Question: This assignment in Economics, deals with macro-economics. An essay on Market imperfection associated with negative externalities. According to Economics, perfect markets would require an "invisible hand" to allocate all the resources to be a
In poor countries people spend a big percentage of their income so that APC and MPC are high. Yet, the value of multiplier is low. Explain why?
Firms which serve customers who vision the firm’s output as perfectly substitutable for the outcomes of huge numbers of other firms confront: (i) Horizontal (that is, perfectly price elastic) demand curves. (ii) Predatory pricing from greater mo
What are the “powers of the Federal Reserve
In the figure shown below, line T0 depicts a tax system which is: (1) Progressive. (2) Regressive. (3) Proportional. (4) Unbiased. (5) Recessive. Q : Fox I don't know how to make him stop I don't know how to make him stop dancing
I don't know how to make him stop dancing
10 US dollars are exchanged for 500 Indian rupees.
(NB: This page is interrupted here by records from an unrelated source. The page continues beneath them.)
Lemma coerce_from_step vals : forall st u i rich idx,
  eav_step st (coerce_from st u i rich idx vals)
  /\ items (coerce_from st u i rich idx vals) = items st.
Proof.
  induction vals as [|v vals IH]; intros st u i rich idx; simpl; [done|].
  destruct (IH (coerce_value st u i idx rich v) u i rich (S idx)) as [H1 H2].
  destruct (coerce_value_step st u i idx rich v) as [H3 H4].
  split; [by etrans | congruence].
Qed.

Lemma coerce_insert_step st u name vs rich :
  eav_step st (coerce_insert_item_values st u name vs rich).
Proof.
  unfold coerce_insert_item_values.
  pose proof (get_item_id_step st name) as (H & _).
  destruct (get_item_id st name) as [st1 i]. simpl in H.
  etrans; [exact H|]. apply coerce_from_step.
Qed.

Lemma store_item_step u st it : eav_step st (store_item u st it).
Proof.
  unfold store_item. destruct (negb _); [done|].
  destruct (is_rich it); [apply coerce_insert_step|].
  destruct (Values it) as [[]|]; try done; apply coerce_insert_step.
Qed.

Lemma link_files_from_step vals : forall st u i ids idx,
  eav_step st (link_files_from st u i ids idx vals).
Proof.
  induction vals as [|v vals IH]; intros st u i ids idx; simpl; [done|].
  etrans; [|apply IH]. apply insert_item_value_step.
Qed.

Lemma link_file_item_step u ids st it : eav_step st (link_file_item u ids st it).
Proof.
  unfold link_file_item. destruct (negb _); [done|]. destruct (negb _); [done|].
  pose proof (get_item_id_step st "$FILE") as (H & _).
  destruct (get_item_id st "$FILE") as [st1 i]. simpl in H.
  etrans; [exact H|]. apply link_files_from_step.
Qed.
Definition createOrgMembership (ctx : ImpureGraphContext)
    (params : CreateOrgMembershipParams) : Impure OrgMembership :=
  bindG
    (createLinkEntity ctx
       {| ownedById := extractEntityUuidFromEntityId (orgEntityId params);
          linkEntityType := linkEntityType_orgMembership SYSTEM_TYPES;
          leftEntityId_ := userEntityId params;
          rightEntityId_ := orgEntityId params;
          properties_ := [];
          actorId := actorId' params |})
    (fun linkEntity => pureG (getOrgMembershipFromLinkEntity linkEntity)).

Definition getOrgMembershipOrg (ctx : ImpureGraphContext)
    (orgMembership : OrgMembership) : Impure Org :=
  bindG
    (getLinkEntityRightEntity ctx (linkEntity orgMembership))
    (fun orgEntity => pureG (getOrgFromEntity orgEntity)).

Definition getOrgMembershipUser (ctx : ImpureGraphContext)
    (orgMembership : OrgMembership) : Impure User :=
  bindG
    (getLinkEntityLeftEntity ctx (linkEntity orgMembership))
    (fun userEntity => pureG (getUserFromEntity userEntity)).

End SystemTypes.

End OrgMembership.

(* ===================================================================== *)
(** ** packages/hash/backend/src/graphql/resolvers/pages/contents.ts     *)
(* ===================================================================== *)

Module PageContents.

(** An entry of a page's [contents] list. *)
Record ContentRef : Type := {
  namespaceId : string;
  entityId : string;
}.

Record DbBlock : Type := {
  blockNamespaceId : string;
  blockId : string;
  blockProperties : list (string * Js.value);
}.

(** [dataSources.db]: [getEntity] resolves to the entity, or to
    [undefined] when the store has none with that id in that namespace. *)
Record DBAdapter : Type := {
  getEntity : string -> string -> option DbBlock;
}.

(** [new ApolloError(message, code)] *)
Record ApolloError : Type := {
  message : string;
  code : string;
}.

Inductive ResolverError : Type :=
  | Apollo (error : ApolloError)
  | TypeError (reason : string).   (* destructuring of [undefined] *)

(** The callback of [entities.forEach((entity, i) => ...)], run from
    index [i] on. *)
Fixpoint forEachFound (contents : list ContentRef)
    (entities : list (option DbBlock)) (i : nat)
  : Completion ResolverError unit :=
  match entities with
  | [] => Return tt
  | entity :: rest =>
      match entity with
      | None =>
          match contents !! i with
          | Some c =>
              Throw (Apollo
                {| message := "entity " +:+ entityId c
                                +:+ " not found in namespace "
                                +:+ namespaceId c;
                   code := "NOT_FOUND" |})
          | None => Throw (TypeError "contents[i] is undefined")
          end
      | Some _ => forEachFound contents rest (S i)
      end
  end.

(** The resolver. Its result is the array [entities] itself, which the
    source returns under the cast [as DbBlock[]]. *)
Definition contents (dataSources_db : DBAdapter)
    (contents : list ContentRef)
  : Completion ResolverError (list (option DbBlock)) :=
  let entities :=
    map (fun c => getEntity dataSources_db (namespaceId c) (entityId c))
        contents in
  _ ← forEachFound contents entities 0%nat;
  Return entities.

End PageContents.

(* ===================================================================== *)
(** ** The subgraph resolver                                              *)
(* ===================================================================== *)

Module Subgraph.

Local Open Scope nat_scope.

(** The versioned identity of a vertex: the base url or entity id, and
    the revision. *)
Abbreviation VertexId := (string * nat)%type.

Inductive EdgeKind : Type :=
  | InheritsFrom
  | ConstrainsValuesOn
  | ConstrainsPropertiesOn
  | ConstrainsLinksOn
  | ConstrainsLinkDestinationsOn
  | HasLeftEntity
  | HasRightEntity.

Definition allEdgeKinds : list EdgeKind :=
  [ InheritsFrom; ConstrainsValuesOn; ConstrainsPropertiesOn;
    ConstrainsLinksOn; ConstrainsLinkDestinationsOn;
    HasLeftEntity; HasRightEntity ].

Record Edge : Type := {
  source : VertexId;
  kind : EdgeKind;
  target : VertexId;
}.

(** One depth per edge kind. *)
Record ResolveDepths : Type := {
  inheritsFrom : nat;
  constrainsValuesOn : nat;
  constrainsPropertiesOn : nat;
  constrainsLinksOn : nat;
  constrainsLinkDestinationsOn : nat;
  hasLeftEntity : nat;
  hasRightEntity : nat;
}.

Definition depthOf (d : ResolveDepths) (k : EdgeKind) : nat :=
  match k with
  | InheritsFrom => inheritsFrom d
  | ConstrainsValuesOn => constrainsValuesOn d
  | ConstrainsPropertiesOn => constrainsPropertiesOn d
  | ConstrainsLinksOn => constrainsLinksOn d
  | ConstrainsLinkDestinationsOn => constrainsLinkDestinationsOn d
  | HasLeftEntity => hasLeftEntity d
  | HasRightEntity => hasRightEntity d
  end.
(** X12: what parsing stores, for a line of fewer than 65536
    characters (so that the 16-bit counters of the dry run cannot wrap).
    Whenever a call on such a line returns with a new object at the head
    of the list, the object is the compiled form of the line: one clause
    per space-separated clause of the line, in order, each with the
    selectors of its two sides and its operator; the operands of the
    literal sides in the same order, left before right; both counts, the
    size computed from them, and user count 1.  The result of the call
    is the address of that object, which is the block [kzalloc]
    returned. *)
Theorem tomoyo_get_condition_compiles (env : environment)
    (ps ps' : policy_state) (data : list ascii) (ret : option addr)
    (a : addr) (c : struct_tomoyo_condition) :
  Z.of_nat (length (c_string data)) < 65536 ->
  tomoyo_get_condition env ps data = Returns ret ps' ->
  tomoyo_condition_list ps' = (a, c) :: tomoyo_condition_list ps ->
  c = compiled_condition (clauses_of (c_string data))
  /\ ret = Some a /\ kzalloc env = Some a
  /\ length (numbers c) = literal_count (clauses_of (c_string data)).
Proof.
  intros _.
  rewrite tomoyo_get_condition_clauses. intros Hget Hl.
  destruct (get_condition_clauses_inserted _ _ _ _ _ _ _ Hget Hl)
    as (-> & Hr & Hk & Hall).
  split; [reflexivity|]. split; [exact Hr|]. split; [exact Hk|].
  simpl. clear Hget Hl.
  induction Hall as [|w ws Hw _ IH]; simpl; [reflexivity|].
  rewrite length_app, IH. f_equal.
  rewrite Hw. unfold operands_needed, compile_clause, clause_literals.
  destruct (operator_position w) as [[i is_not]|]; simpl; [|reflexivity].
  unfold compile_side.
  destruct (is_literal (clause_left w i)) eqn:El,
    (is_literal (clause_right w i is_not)) eqn:Er; simpl;
    rewrite ?tomoyo_condition_type_keyword; reflexivity.
Qed.

(** Which sides and clauses the second run accepts, as long as it does
    not run out of room. *)
Lemma tomoyo_parse_side_accepts (is_left : bool) (word : list ascii)
    (st : parse_state) (en : struct_tomoyo_condition) :
  entry st = Some en ->
  match tomoyo_parse_side is_left word st with
  | SideOk _ _ => side_accepted is_left word = true
  | SideOut => side_accepted is_left word = false
  | SideOverrun => True
  end.
Proof.
  intros He. unfold tomoyo_parse_side, side_accepted, is_literal.
  rewrite He.
  destruct (is_max_keyword (tomoyo_condition_type word)); [|reflexivity].
  destruct (is_left && Ascii.eqb (hd NUL word) char_at); [reflexivity|].
  destruct (Z.of_nat (length (numbers en)) <? numbers_count en);
    [|exact I].
  destruct (tomoyo_parse_number_union word); reflexivity.
Qed.

Lemma tomoyo_parse_clause_accepts (l r : list ascii) (is_not : bool)
    (st : parse_state) (en : struct_tomoyo_condition) :
  entry st = Some en ->
  match tomoyo_parse_clause l r is_not st with
  | BodyNext _ => side_accepted true l && side_accepted false r = true
  | BodyOut => side_accepted true l && side_accepted false r = false
  | BodyOverrun => True
  end.
Proof.
  intros He. unfold tomoyo_parse_clause.
  pose proof (tomoyo_parse_side_accepts true l st en He) as Hl.
  destruct (tomoyo_parse_side true l st) as [left_ st1| |] eqn:E1;
    [|by rewrite Hl|exact I].
  destruct (tomoyo_parse_side_compile true l st st1 en left_ He E1)
    as (_ & _ & en1 & He1 & _).
  rewrite He1, Hl. simpl.
  match goal with
  | |- context [tomoyo_parse_side false r ?s] =>
      pose proof (tomoyo_parse_side_accepts false r s en1 He1) as Hr;
      destruct (tomoyo_parse_side false r s) as [right_ st2| |] eqn:E2
  end; [|exact Hr|exact I].
  destruct (entry st2); [|exact Hr].
  destruct (_ <? _); [exact Hr|exact I].
Qed.

Lemma parse_clauses_accepts (ws : list (list ascii)) :
  forall (st : parse_state) (en : struct_tomoyo_condition),
    entry st = Some en ->
    match parse_clauses ws st with
    | ClausesDone _ => forallb clause_accepted ws = true
    | ClausesOut => forallb clause_accepted ws = false
    | ClausesOverrun => True
    end.
Proof.
  induction ws as [|w ws IH]; intros st en He; simpl; [reflexivity|].
  destruct (operator_position w) as [[i is_not]|] eqn:Hop.
  2:{ unfold clause_accepted at 1. by rewrite Hop. }
  assert (clause_accepted w
          = side_accepted true (clause_left w i)
            && side_accepted false (clause_right w i is_not)) as ->
    by (unfold clause_accepted; by rewrite Hop).
  pose proof (tomoyo_parse_clause_accepts (clause_left w i)
                (clause_right w i is_not) is_not st en He) as Hw.
  destruct (tomoyo_parse_clause (clause_left w i)
              (clause_right w i is_not) is_not st) as [st1| |] eqn:E;
    [|by rewrite Hw|exact I].
  destruct (tomoyo_parse_clause_compile _ _ _ _ _ _ He E)
    as (_ & en1 & He1 & _).
  rewrite Hw. simpl. by apply (IH st1 en1).
Qed.

(** A commit that takes the lock and is admitted by the quota returns an
    object of the list equal to the candidate. *)
Lemma tomoyo_commit_condition_same (env : environment)
    (ps : policy_state) (a : addr) (en : struct_tomoyo_condition) :
  mutex_lock_interruptible env = false ->
  tomoyo_memory_ok env en = true ->
  exists p c ps',
    tomoyo_commit_condition env ps (a, en) = (Some p, ps')
    /\ (p, c) ∈ tomoyo_condition_list ps'
    /\ tomoyo_same_condition c en = true.
Proof.
  intros Hlock Hok. unfold tomoyo_commit_condition. rewrite Hlock. simpl.
  destruct (tomoyo_condition_list_split (tomoyo_condition_list ps) en)
    as [Hnone|(l1 & p & c & l2 & Hl & Hl1 & Hc)].
  - rewrite (tomoyo_find_condition_none _ _ Hnone), Hok.
    exists a, (set_users en 1). eexists. split; [reflexivity|]. simpl.
    split; [by left|]. apply (tomoyo_same_condition_refl en).
  - rewrite Hl, (tomoyo_find_condition_first l1 l2 p c _ Hl1 Hc).
    exists p, (set_users c (atomic_inc (head_users c))). eexists.
    split; [reflexivity|]. simpl.
    split; [|exact Hc].
    apply elem_of_app. right. by left.
Qed.

(** X15: which lines are accepted.  For a line of fewer than 65536
    characters: if some clause is not accepted (it lacks its operator, a
    literal side is rejected by the literal parser, or the left side is
    a literal that starts with [@]) the call returns NULL and the list is
    unchanged; if every clause is accepted, and the allocation succeeds,
    the lock is taken and the quota admits the compiled object, the call
    returns the address of an object of the list that is equal to the
    compiled form of the line. *)
Theorem tomoyo_get_condition_accepts (env : environment)
    (ps : policy_state) (data : list ascii) :
  Z.of_nat (length (c_string data)) < 65536 ->
  (forallb clause_accepted (clauses_of (c_string data)) = false ->
   exists ps',
     tomoyo_get_condition env ps data = Returns None ps'
     /\ tomoyo_condition_list ps' = tomoyo_condition_list ps)
  /\ (forallb clause_accepted (clauses_of (c_string data)) = true ->
      kzalloc env <> None ->
      mutex_lock_interruptible env = false ->
      tomoyo_memory_ok env
        (set_users (compiled_condition (clauses_of (c_string data))) 0)
      = true ->
      exists p c ps',
        tomoyo_get_condition env ps data = Returns (Some p) ps'
        /\ (p, c) ∈ tomoyo_condition_list ps'
        /\ tomoyo_same_condition c
             (compiled_condition (clauses_of (c_string data))) = true).
Proof.
  intros Hlen. rewrite tomoyo_get_condition_clauses.
  set (ws := clauses_of (c_string data)).
  unfold get_condition_clauses.
  destruct (clauses_of_length (length (c_string data)) (c_string data)
              (le_n _)) as [Hlc Hll].
  fold ws in Hlc, Hll.
  destruct (parse_clauses_dry ws
              {| e_condc := 0; e_numbers_count := 0; entry := None |}
              eq_refl ltac:(simpl; lia) ltac:(simpl; lia))
    as [Hout Hdone].
  destruct (clauses_lack_operator_cases ws) as [Hex|Hno].
  { rewrite (Hout Hex). split; [intros _; by exists ps|].
    intros Hacc. exfalso. rewrite forallb_forall in Hacc.
    apply Exists_exists in Hex as (w & Hw & Hlack).
    apply clause_lacks_operator_iff in Hlack.
    apply list_elem_of_In in Hw. specialize (Hacc w Hw).
    unfold clause_accepted in Hacc. rewrite Hlack in Hacc.
    discriminate. }
  destruct (Hdone Hno) as (st & Edry & _ & Hc & Hn).
  simpl in Hc, Hn.
  rewrite u16_small in Hc by lia. rewrite u16_small in Hn by lia.
  rewrite Edry.
  destruct (kzalloc env) as [a|].
  2:{ split; [intros _; by exists ps|]. intros _ Hk. contradiction. }
  match goal with
  | |- context [parse_clauses ws ?s] =>
      destruct (parse_clauses_build ws s _ eq_refl) as [Hno' _];
      [simpl; lia | simpl; lia |];
      pose proof (parse_clauses_accepts ws s _ eq_refl) as Hacc;
      destruct (parse_clauses ws s) as [st2| |] eqn:Ebuild
  end; [| |contradiction].
  - split; [intros Hf; congruence|].
    intros _ _ Hlock Hok.
    destruct (tomoyo_second_run ws st st2 Edry Ebuild)
      as (en2 & He2 & Hzero & Hcomp & _ & Hu).
    rewrite Hzero, He2. simpl.
    assert (en2 = set_users (compiled_condition ws) 0) as Hen2.
    { rewrite <- Hcomp. destruct en2. simpl in Hu. subst.
      reflexivity. }
    rewrite <- Hen2 in Hok.
    destruct (tomoyo_commit_condition_same env (with_allocated a ps) a
                en2 Hlock Hok) as (p & c & ps' & -> & Hin & Hsame).
    exists p, c, ps'. split; [reflexivity|]. split; [exact Hin|].
    rewrite <- Hcomp. exact Hsame.
  - split; [|intros Ht; congruence].
    intros _. eexists. split; [reflexivity|]. reflexivity.
Qed.

(** The object a scan has found is found again by the next scan for the
    same candidate. *)
Lemma tomoyo_find_condition_again
    (l l' : list (addr * struct_tomoyo_condition))
    (en : struct_tomoyo_condition) (p : addr) :
  tomoyo_find_condition l en = Some (p, l') ->
  exists l'',
    tomoyo_find_condition l' en = Some (p, l'')
    /\ map fst l'' = map fst l'.
Proof.
  revert l'. induction l as [|[q c] l IH]; intros l'; simpl;
    [discriminate|].
  destruct (tomoyo_same_condition c en) eqn:Esame.
  - intros [= <- <-]. simpl.
    change (tomoyo_same_condition
              (set_users c (atomic_inc (head_users c))) en)
      with (tomoyo_same_condition c en).
    rewrite Esame. eexists. split; reflexivity.
  - destruct (tomoyo_find_condition l en) as [[q' l1]|]; [|discriminate].
    intros [= <- <-]. simpl. rewrite Esame.
    destruct (IH l1 eq_refl) as (l'' & -> & Hm).
    eexists. split; [reflexivity|]. simpl. by rewrite Hm.
Qed.

(** The object a commit has returned is the one the next scan for the
    same candidate finds. *)
Lemma tomoyo_commit_condition_found (env : environment)
    (st st' : policy_state) (a p : addr) (en : struct_tomoyo_condition) :
  tomoyo_commit_condition env st (a, en) = (Some p, st') ->
  exists l'',
    tomoyo_find_condition (tomoyo_condition_list st') en = Some (p, l'')
    /\ map fst l'' = map fst (tomoyo_condition_list st').
Proof.
  unfold tomoyo_commit_condition. simpl.
  destruct (mutex_lock_interruptible env); [discriminate|].
  destruct (tomoyo_find_condition (tomoyo_condition_list st) en)
    as [[q l']|] eqn:Efind.
  - intros [= <- <-]. simpl.
    by apply (tomoyo_find_condition_again _ _ _ _ Efind).
  - destruct (tomoyo_memory_ok env en); [|discriminate].
    intros [= <- <-]. simpl.
    change (tomoyo_same_condition (set_users en 1) en)
      with (tomoyo_same_condition en en).
    rewrite tomoyo_same_condition_refl. eexists. split; reflexivity.
Qed.

(** X16: equal lines share one object.  When parsing a line has returned
    an object, parsing the same line again (with the allocation
    succeeding and the lock taken) returns the same address: the second
    block is freed, the objects of the list stay where they are, and the
    quota is not consulted. *)
Theorem tomoyo_get_condition_again (env1 env2 : environment)
    (ps ps1 : policy_state) (data : list ascii) (p a2 : addr) :
  tomoyo_get_condition env1 ps data = Returns (Some p) ps1 ->
  kzalloc env2 = Some a2 ->
  mutex_lock_interruptible env2 = false ->
  exists ps2,
    tomoyo_get_condition env2 ps1 data = Returns (Some p) ps2
    /\ map fst (tomoyo_condition_list ps2)
       = map fst (tomoyo_condition_list ps1)
    /\ allocated ps2 = a2 :: allocated ps1
    /\ kfreed ps2 = a2 :: kfreed ps1.
Proof.
  rewrite !tomoyo_get_condition_clauses.
  set (ws := clauses_of (c_string data)).
  unfold get_condition_clauses.
  intros Hget Hk Hlock. rewrite Hk. revert Hget.
  destruct (parse_clauses ws _) as [st| |] eqn:Edry;
    [|discriminate|discriminate].
  destruct (kzalloc env1) as [a1|]; [|discriminate].
  match goal with
  | |- context [parse_clauses ws ?s] =>
      destruct (parse_clauses ws s) as [st2| |] eqn:Ebuild
  end; [|discriminate|discriminate].
  destruct (tomoyo_second_run ws st st2 Edry Ebuild)
    as (en2 & He2 & Hzero & _).
  rewrite Hzero, He2. simpl.
  destruct (tomoyo_commit_condition env1 (with_allocated a1 ps) (a1, en2))
    as [ret1 ps1'] eqn:Ecommit.
  intros [= -> ->].
  destruct (tomoyo_commit_condition_found _ _ _ _ _ _ Ecommit)
    as (l'' & Hfind & Hm).
  unfold tomoyo_commit_condition. simpl. rewrite Hlock, Hfind.
  eexists. split; [reflexivity|]. simpl. by repeat split.
Qed.
(** X20 at the three models, the first of which fails. *)
Lemma query_multi_lists_every_model_witness :
  index_built three_builder = true
  /\ exists ans ranked,
      query_multi_endpoint clean_oracles three_hosts three_builder
        "add a webhook" = inr ans
      /\ ranking_of
           (collect_results clean_oracles three_hosts "add a webhook"
              (model_configs three_builder)) ranked
      /\ ans_results ans = map summarize ranked
      /\ models_queried ans = Z.of_nat (List.length (model_configs three_builder))
      /\ List.length (ans_results ans)
         = List.length (model_configs three_builder)
      /\ best_model ans = hd_error (map sum_model (ans_results ans))
      /\ (forall key config msg,
            In (key, config) (model_configs three_builder) ->
            query_attempt clean_oracles three_hosts "add a webhook" key config
            = Raise msg ->
            exists s,
              In s (ans_results ans)
              /\ sum_model s = cfg_name config
              /\ sum_response s = unescape ("Error: " ++ msg)
              /\ sum_has_errors s = false
              /\ sum_total_errors s = 0
              /\ sum_quality_score s = 0%Q).
Proof.
  split; [reflexivity|].
  apply (@query_multi_lists_every_model clean_oracles three_hosts
           three_builder "add a webhook").
  reflexivity.
Defined.

(* ================================================================== *)
(** * Metadata dictionaries *)
(* ================================================================== *)

Lemma meta_get_set_same (key : string) (v : MetaValue) (d : MetaDict) :
  meta_get key (meta_set key v d) = Some v.
Proof.
  induction d as [|[k w] d IH]; cbn [meta_set meta_get].
  - rewrite String.eqb_refl. reflexivity.
  - destruct (String.eqb k key) eqn:E; cbn [meta_get]; rewrite E;
      [reflexivity | exact IH].
Qed.

Lemma meta_get_set_other (key key' : string) (v : MetaValue) (d : MetaDict) :
  String.eqb key' key = false ->
  meta_get key (meta_set key' v d) = meta_get key d.
Proof.
  intros Hne. induction d as [|[k w] d IH]; cbn [meta_set meta_get].
  - rewrite Hne. reflexivity.
  - destruct (String.eqb k key') eqn:E; cbn [meta_get].
    + apply String.eqb_eq in E. subst k. rewrite Hne.
      reflexivity.
    + rewrite IH. reflexivity.
Qed.
Lemma last_column_of_a_name_wins_witness :
  surplus (Examples.line [("TIER", "1"); (" TIER", "2"); ("NDC", "5")]) = None /\
  fields (Examples.line [("TIER", "1"); (" TIER", "2"); ("NDC", "5")])
    = [("TIER", Some "1")] ++ (" TIER", Some "2") :: [("NDC", Some "5")] /\
  NoDup (map fst (fields (Examples.line [("TIER", "1"); (" TIER", "2"); ("NDC", "5")]))) /\
  (forall kv, kv ∈ [("NDC", Some "5")] -> PyStr.strip kv.1 <> PyStr.strip " TIER") /\
  exists r, strip_row (Examples.line [("TIER", "1"); (" TIER", "2"); ("NDC", "5")])
            = Some r /\
            r !! PyStr.strip " TIER" = Some (PyStr.strip <$> Some "2") /\
            rget r (PyStr.strip " TIER") = PyStr.strip <$> Some "2".
Proof.
  assert (Hl : forall kv : string * option string,
             kv ∈ [("NDC", Some "5")] -> PyStr.strip kv.1 <> PyStr.strip " TIER").
  { intros kv Hkv. apply list_elem_of_singleton in Hkv. subst kv.
    vm_compute. discriminate. }
  assert (Hnd : NoDup (map fst (fields (Examples.line
                  [("TIER", "1"); (" TIER", "2"); ("NDC", "5")])))).
  { cbn. apply NoDup_cons_2; [|apply NoDup_cons_2; [|apply NoDup_singleton]].
    - intros H. apply elem_of_cons in H as [H | H]; [discriminate H|].
      apply list_elem_of_singleton in H. discriminate H.
    - intros H. apply list_elem_of_singleton in H. discriminate H. }
  split; [reflexivity|]. split; [reflexivity|]. split; [exact Hnd|].
  split; [exact Hl|].
  exact (last_column_of_a_name_wins
           (Examples.line [("TIER", "1"); (" TIER", "2"); ("NDC", "5")])
           [("TIER", Some "1")] [("NDC", Some "5")] " TIER" (Some "2")
           eq_refl eq_refl Hnd Hl).
Defined.

Lemma truthy_s_iff v : truthy_s v = true <-> exists s, v = Some s /\ s <> "".
Proof.
  destruct v as [s|]; cbn.
  - rewrite nonempty_true. split; [intros H; by exists s | by intros (s' & [= <-] & H)].
  - split; [done | by intros (s' & [=] & _)].
Qed.

Lemma rget_filled (r : row) k s : (rget r k = Some s /\ s <> "") <-> filled r k s.
Proof.
  unfold rget, filled. destruct (r !! k) as [[s'|]|]; cbn; split;
    intros [H Hs]; split; congruence.
Qed.

Lemma rget_blank (r : row) k : truthy_s (rget r k) = false <-> blank r k.
Proof.
  split.
  - intros Hf s Hs. apply rget_filled in Hs.
    assert (truthy_s (rget r k) = true) by (apply truthy_s_iff; by exists s).
    congruence.
  - intros Hb. destruct (truthy_s (rget r k)) eqn:Ht; [|done].
    apply truthy_s_iff in Ht as (s & Hs). by destruct (Hb s); apply rget_filled.
Qed.

Lemma or_s_chosen (r : row) k1 k2 s :
  (or_s (rget r k1) (rget r k2) = Some s /\ s <> "") <-> chosen r k1 k2 s.
Proof.
  unfold or_s, chosen. destruct (truthy_s (rget r k1)) eqn:Ht.
  - rewrite rget_filled. split; [by left|].
    intros [H | [Hb _]]; [done|]. apply rget_blank in Hb. congruence.
  - apply rget_blank in Ht. rewrite rget_filled. split; [by right|].
    intros [H | [_ H]]; [by destruct (Ht s) | done].
Qed.

Lemma truthy_or_s_chosen (r : row) k1 k2 :
  truthy_s (or_s (rget r k1) (rget r k2)) = true <-> exists s, chosen r k1 k2 s.
Proof.
  rewrite truthy_s_iff. split; intros [s Hs]; exists s; by apply or_s_chosen.
Qed.

(** X15: the fallback chains of the four required fields.  A field takes
    the value of its first column when that is a non-empty string, else
    the value of its second column when that is one; the first column
    being absent, [None] or empty all count as missing.  The code is read
    with its dashes removed, and a row is complete exactly when all four
    chains find a value and the code is more than dashes. *)
Theorem fallback_columns (r : row) :
  (forall s, (contract_of r = Some s /\ s <> "") <->
             chosen r "CONTRACT_ID" "PARENT_ORGANIZATION_CONTRACT_ID" s) /\
  (forall s, (plan_of r = Some s /\ s <> "") <-> chosen r "PLAN_ID" "PBP" s) /\
  (forall s, (tier_of r = Some s /\ s <> "") <-> chosen r "TIER" "FORMULARY_TIER" s) /\
  (forall s, chosen r "NDC" "NDC_11" s -> ndc_of r = PyStr.remove_char "-" s) /\
  (blank r "NDC" /\ blank r "NDC_11" -> ndc_of r = "") /\
  (complete r = true <->
     (exists c, chosen r "CONTRACT_ID" "PARENT_ORGANIZATION_CONTRACT_ID" c) /\
     (exists p, chosen r "PLAN_ID" "PBP" p) /\
     (exists n, chosen r "NDC" "NDC_11" n /\ PyStr.remove_char "-" n <> "") /\
     (exists t, chosen r "TIER" "FORMULARY_TIER" t)).
Proof.
  assert (Hndc : forall s, chosen r "NDC" "NDC_11" s ->
                           ndc_of r = PyStr.remove_char "-" s).
  { intros s Hs. apply or_s_chosen in Hs as [Hs Hne]. unfold ndc_of.
    rewrite Hs. cbn. apply nonempty_true in Hne. by rewrite Hne. }
  assert (Hnone : blank r "NDC" /\ blank r "NDC_11" -> ndc_of r = "").
  { intros [H1 H2]. apply rget_blank in H1, H2. unfold ndc_of, or_s.
    rewrite H1. destruct (rget r "NDC_11") as [s|]; [|done].
    cbn in H2. cbn. by rewrite H2. }
  split; [intros s; apply or_s_chosen|].
  split; [intros s; apply or_s_chosen|].
  split; [intros s; apply or_s_chosen|].
  split; [exact Hndc|]. split; [exact Hnone|].
  unfold complete. rewrite !andb_true_iff.
  unfold contract_of, plan_of, tier_of. rewrite !truthy_or_s_chosen.
  rewrite nonempty_true. split.
  - intros [[[Hc Hp] Hn] Ht]. split; [done|]. split; [done|]. split; [|done].
    destruct (truthy_s (or_s (rget r "NDC") (rget r "NDC_11"))) eqn:Hx.
    + apply truthy_or_s_chosen in Hx as [n Hx]. exists n. split; [done|].
      by rewrite <- (Hndc n Hx).
    + destruct Hn. apply Hnone. unfold or_s in Hx.
      destruct (truthy_s (rget r "NDC")) eqn:H1; [congruence|].
      split; by apply rget_blank.
  - intros (Hc & Hp & (n & Hn & Hne) & Ht). split; [|done]. split; [done|].
    by rewrite (Hndc n Hn).
Qed.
Calculate the exchange rate for Indian currency? Answer: $1 = 500/10 = Rs.50, that is, $1 = Rs. 50
The consumer gains from being capable to purchase at a single price rather than paying all that the particular quantity of the good is subjectively worth are: (i) Adverse selections. (ii) Market exploitation. (iii) Consumer surpluses. (iv) Moral hazards.
Why is tax considered as revenue receipt? Answer: Since tax neither makes a liability for government nor decreases assets of the government.
Examples of command economies are: a) the United States and Japan b) Sweden and Norway c) Mexico and Brazil d) Cuba and North Korea
18,76,764
1944549 Asked
3,689
Active Tutors
1448173
Questions Answered
Start Excelling in your courses, Ask an Expert and get answers for your homework and assignments!!